Author Topic: Compression of .data (initialized variables) section? (Read 1473 times)

T3sl4co1l · « **on:** October 05, 2019, 07:32:59 am »

Curious, has anyone ever done this? Seems likely... but it's also an impossible-to-search term.

I've found that possibly TI's CCS can do this?

Explanation --

When C is compiled, variables are allocated based on initialization. Uninitialized (actually default) values are placed in the .bss section, which is zeroed during init. .data is initialized with data from an array, which for embedded usually means copying a block of Flash to RAM. (Guessing for executable applications, it's just a section in the EXE file and the OS loads it automatically? PCs have tons of memory, so it's not an interesting problem there.) That means .data wastes twice the memory, in a sense, and in constrained applications it would be of interest to compress it. And a simple compression, like RLE, or Huffman (eh, maybe not so simple), or LZ something or other, would be able to deliver reasonable overall ratios at little cost in boot time. Even better if it can be compiler/linker integrated (e.g., the linker sorts variables by init value, facilitating RLE encoding).

But I'm guessing GCC for example can't do that?

Tim

ataradov · « **Reply #1 on:** October 05, 2019, 07:55:08 am »

Funny enough, I've seen it done. I don't really remember where. But it was compressed after the linking is done and them decompressed in the startup code. Compiler does not really need to be involved at all, although this would see much more use if compression was already integrated.

It is not worth it in general. That time it was done to ensure that devices already in the field could be updated or something like this.

Kleinstein · « **Reply #2 on:** October 05, 2019, 08:11:14 am »

In most cases I would expect the compression not worth it. The decompression needs extra code, especially if not already used. Quite often there are not that many initialized values that are not zero. Constant values could also directly access data from flash, though this can be complicated on some chips.

It may make sense if there is a kind of standard, short code for decompression, e.g. as a a common lib. So the first step would likely be having such a library.

Siwastaja · « **Reply #3 on:** October 05, 2019, 08:29:32 am »

Probably not done, because not needed.

It tends to happen that storage capacity >> RAM

For example, in microcontrollers, if you have, say, 16K of RAM, you tend to have maybe 128K of flash.

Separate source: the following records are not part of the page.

(* ===== verification/SyncState.v ===== *)
(** * The state of the sync engine (sync/mod.rs, sync/types.rs)

    [SyncState] behind its mutex: the status shown to the user, the run in
    progress and the next run identifier. Every method locks the state once and is
    one step; the clock is an argument. The transitions are a step relation, over
    which the invariant of the state and the freshness of run identifiers are
    proved; the progress of a transfer is followed through the events of the
    transfer queue. *)
From Stdlib Require Import Ascii String.
#[local] Set Warnings "-clear-no-such-hyp".
From S2P Require Import Prelude SyncErrors Paths Transfer.

(** ** types.rs *)

Record SyncVaultConfig := {
  cf_vault_id : string;
  cf_root_path : string;
  cf_account_key_id : option string;
  cf_remote_workspace_id : string;
  cf_workspace_name : option string;
  cf_device_id : string;
  cf_device_name : option string;
  cf_remember_workspace_key : bool;
  cf_passphrase : option string }.

Inductive SyncPhase :=
| PhaseNotConfigured | PhaseDisabled | PhaseIdle | PhasePlanning | PhasePacking
| PhaseTransferring | PhasePublishing | PhaseApplying | PhaseError.
#[export] Instance SyncPhase_eq_dec : EqDecision SyncPhase.
Proof. solve_decision. Defined.

Inductive SyncTransferDirection := DirIdle | DirUpload | DirDownload | DirBoth.
#[export] Instance SyncTransferDirection_eq_dec : EqDecision SyncTransferDirection.
Proof. solve_decision. Defined.

Record SyncTransferStatus := {
  ts_active : bool;
  ts_direction : SyncTransferDirection;
  ts_retrying : bool;
  ts_upload_total_objects : Z;
  ts_upload_completed_objects : Z;
  ts_upload_failed_objects : Z;
  ts_download_total_objects : Z;
  ts_download_completed_objects : Z;
  ts_download_failed_objects : Z;
  ts_retry_attempt : option Z;
  ts_max_attempts : option Z;
  ts_next_retry_at_ms : option Z;
  ts_last_transfer_error : option string }.

(** [SyncTransferStatus { last_transfer_error, ..default() }] *)
Definition failed_transfer (last_transfer_error : option string) : SyncTransferStatus :=
  {| ts_active := false; ts_direction := DirIdle; ts_retrying := false;
     ts_upload_total_objects := 0; ts_upload_completed_objects := 0; ts_upload_failed_objects := 0;
     ts_download_total_objects := 0; ts_download_completed_objects := 0;
     ts_download_failed_objects := 0; ts_retry_attempt := None; ts_max_attempts := None;
     ts_next_retry_at_ms := None; ts_last_transfer_error := last_transfer_error |}.
Definition default_transfer : SyncTransferStatus := failed_transfer None.

Record SyncRuntimeStatus := {
  rt_configured : bool;
  rt_enabled : bool;
  rt_phase : SyncPhase;
  rt_vault_id : option string;
  rt_root_path : option string;
  rt_vault_name : option string;
  rt_account_key_id : option string;
  rt_remote_workspace_id : option string;
  rt_workspace_name : option string;
  rt_device_id : option string;
  rt_device_name : option string;
  rt_remember_workspace_key : bool;
  rt_last_error : option string;
  rt_last_error_category : option SyncErrorCategory;
  rt_last_synced_at_ms : option Z;
  rt_pending_uploads : Z;
  rt_pending_downloads : Z;
  rt_transfer : SyncTransferStatus;
  rt_conflict_count : Z;
  rt_updated_at_ms : Z }.

Definition not_configured (updated_at_ms : Z) : SyncRuntimeStatus :=
  {| rt_configured := false; rt_enabled := false; rt_phase := PhaseNotConfigured;
     rt_vault_id := None; rt_root_path := None; rt_vault_name := None; rt_account_key_id := None;
     rt_remote_workspace_id := None; rt_workspace_name := None; rt_device_id := None;
     rt_device_name := None; rt_remember_workspace_key := true; rt_last_error := None;
     rt_last_error_category := None; rt_last_synced_at_ms := None; rt_pending_uploads := 0;
     rt_pending_downloads := 0; rt_transfer := default_transfer; rt_conflict_count := 0;
     rt_updated_at_ms := updated_at_ms |}.

(** ** The state *)

Record SyncInner := {
  st_status : SyncRuntimeStatus;
  st_active_run_id : option Z;
  st_next_run_id : Z }.
Abbreviation StateAction := (Act SyncInner SyncError).

Definition set_status (status : SyncRuntimeStatus) (st : SyncInner) : SyncInner :=
  {| st_status := status; st_active_run_id := st_active_run_id st; st_next_run_id := st_next_run_id st |}.

(** The fields the methods assign together: enabled flag, phase, the two error
    fields, transfer and [updated_at_ms]. *)
Definition with_activity (s : SyncRuntimeStatus) (enabled : bool) (phase : SyncPhase)
    (error : option (string * SyncErrorCategory)) (transfer : SyncTransferStatus) (now : Z)
  : SyncRuntimeStatus :=
  {| rt_configured := rt_configured s; rt_enabled := enabled; rt_phase := phase;
     rt_vault_id := rt_vault_id s; rt_root_path := rt_root_path s; rt_vault_name := rt_vault_name s;
     rt_account_key_id := rt_account_key_id s; rt_remote_workspace_id := rt_remote_workspace_id s;
     rt_workspace_name := rt_workspace_name s; rt_device_id := rt_device_id s;
     rt_device_name := rt_device_name s; rt_remember_workspace_key := rt_remember_workspace_key s;
     rt_last_error := fst <$> error; rt_last_error_category := snd <$> error;
     rt_last_synced_at_ms := rt_last_synced_at_ms s; rt_pending_uploads := rt_pending_uploads s;
     rt_pending_downloads := rt_pending_downloads s; rt_transfer := transfer;
     rt_conflict_count := rt_conflict_count s; rt_updated_at_ms := now |}.

(** Only the transfer and [updated_at_ms] are assigned. *)
Definition with_transfer (s : SyncRuntimeStatus) (transfer : SyncTransferStatus) (now : Z)
  : SyncRuntimeStatus :=
  {| rt_configured := rt_configured s; rt_enabled := rt_enabled s; rt_phase := rt_phase s;
     rt_vault_id := rt_vault_id s; rt_root_path := rt_root_path s; rt_vault_name := rt_vault_name s;
     rt_account_key_id := rt_account_key_id s; rt_remote_workspace_id := rt_remote_workspace_id s;
     rt_workspace_name := rt_workspace_name s; rt_device_id := rt_device_id s;
     rt_device_name := rt_device_name s; rt_remember_workspace_key := rt_remember_workspace_key s;
     rt_last_error := rt_last_error s; rt_last_error_category := rt_last_error_category s;
     rt_last_synced_at_ms := rt_last_synced_at_ms s; rt_pending_uploads := rt_pending_uploads s;
     rt_pending_downloads := rt_pending_downloads s; rt_transfer := transfer;
     rt_conflict_count := rt_conflict_count s; rt_updated_at_ms := now |}.

(** Store the status and return a copy of it. *)
Definition commit_status (status : SyncRuntimeStatus) : StateAction SyncRuntimeStatus :=
  _ ← modify (set_status status); mret status.

(** ** Small functions *)

Definition u64_max : Z := 18446744073709551615.
Definition next_run_id (current : Z) : Z :=
  let next := ((current + 1) mod 2 ^ 64)%Z in
  if (next =? 0)%Z then 1 else next.

Definition validate_vault_config (config : SyncVaultConfig) : SyncResult unit :=
  _ ← reject_if (is_blank (cf_vault_id config)) (InvalidArgument "vault_id is required");
  reject_if (is_blank (cf_root_path config)) (InvalidArgument "root_path is required").

(** [value.map(str::trim).filter(|value| !value.is_empty())] *)
Definition trimmed_optional (value : option string) : option string :=
  v ← value; if is_blank v then None else Some (trim v).

Definition vault_name_from_root (root_path : string) : option string :=
  trimmed_optional (file_name root_path).

Definition sync_transfer_direction (direction : TransferDirection) : SyncTransferDirection :=
  match direction with Upload => DirUpload | Download => DirDownload end.
Definition transfer_return_phase (direction : TransferDirection) : SyncPhase :=
  match direction with Upload => PhasePublishing | Download => PhaseApplying end.

Inductive TransferCount := CountCompleted | CountFailed.

(** [*target = target.saturating_add(1); if total > 0 { min(total) }] *)
Definition bumped (target total : Z) : Z :=
  let target := i64_saturating_add target 1 in
  if (0 <? total)%Z then Z.min target total else target.

Definition increment_transfer_count (t : SyncTransferStatus) (direction : TransferDirection)
    (count : TransferCount) : SyncTransferStatus :=
  let bump d c value total :=
    match d, direction, c, count with
    | Upload, Upload, CountCompleted, CountCompleted | Upload, Upload, CountFailed, CountFailed
    | Download, Download, CountCompleted, CountCompleted
    | Download, Download, CountFailed, CountFailed => bumped value total
    | _, _, _, _ => value
    end in
  {| ts_active := ts_active t; ts_direction := ts_direction t; ts_retrying := ts_retrying t;
     ts_upload_total_objects := ts_upload_total_objects t;
     ts_upload_completed_objects :=
       bump Upload CountCompleted (ts_upload_completed_objects t) (ts_upload_total_objects t);
     ts_upload_failed_objects :=
       bump Upload CountFailed (ts_upload_failed_objects t) (ts_upload_total_objects t);
     ts_download_total_objects := ts_download_total_objects t;
     ts_download_completed_objects :=
       bump Download CountCompleted (ts_download_completed_objects t) (ts_download_total_objects t);
     ts_download_failed_objects :=
       bump Download CountFailed (ts_download_failed_objects t) (ts_download_total_objects t);
     ts_retry_attempt := ts_retry_attempt t; ts_max_attempts := ts_max_attempts t;
     ts_next_retry_at_ms := ts_next_retry_at_ms t;
     ts_last_transfer_error := ts_last_transfer_error t |}.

Or, on PC, if you have 4GB of RAM, you tend to have 320GB of SSD, and so on...

Even if you fill half of your entire RAM with initialized variables, it's still just a few percent of available storage.

Combined to the fact that .data often contains some hundred bytes - large tables tend to be loaded from disk or generated by the user application (after main() is called). In which case, using any application specific compression is trivial.

T3sl4co1l · « **Reply #4 on:** October 05, 2019, 08:31:08 am »

I'm not asking if it's practical. Just a curiosity if it's been done!

Tim

jhpadjustable · « **Reply #5 on:** October 05, 2019, 09:38:49 am »

According to some random PDF on the Internet, it's a standard feature of Green Hills' MULTI IDE's elxr linker and crt0 since no later than 2005, and can be turned on and off per section. The document is titled "MULTI: Building Applications for Embedded ARM"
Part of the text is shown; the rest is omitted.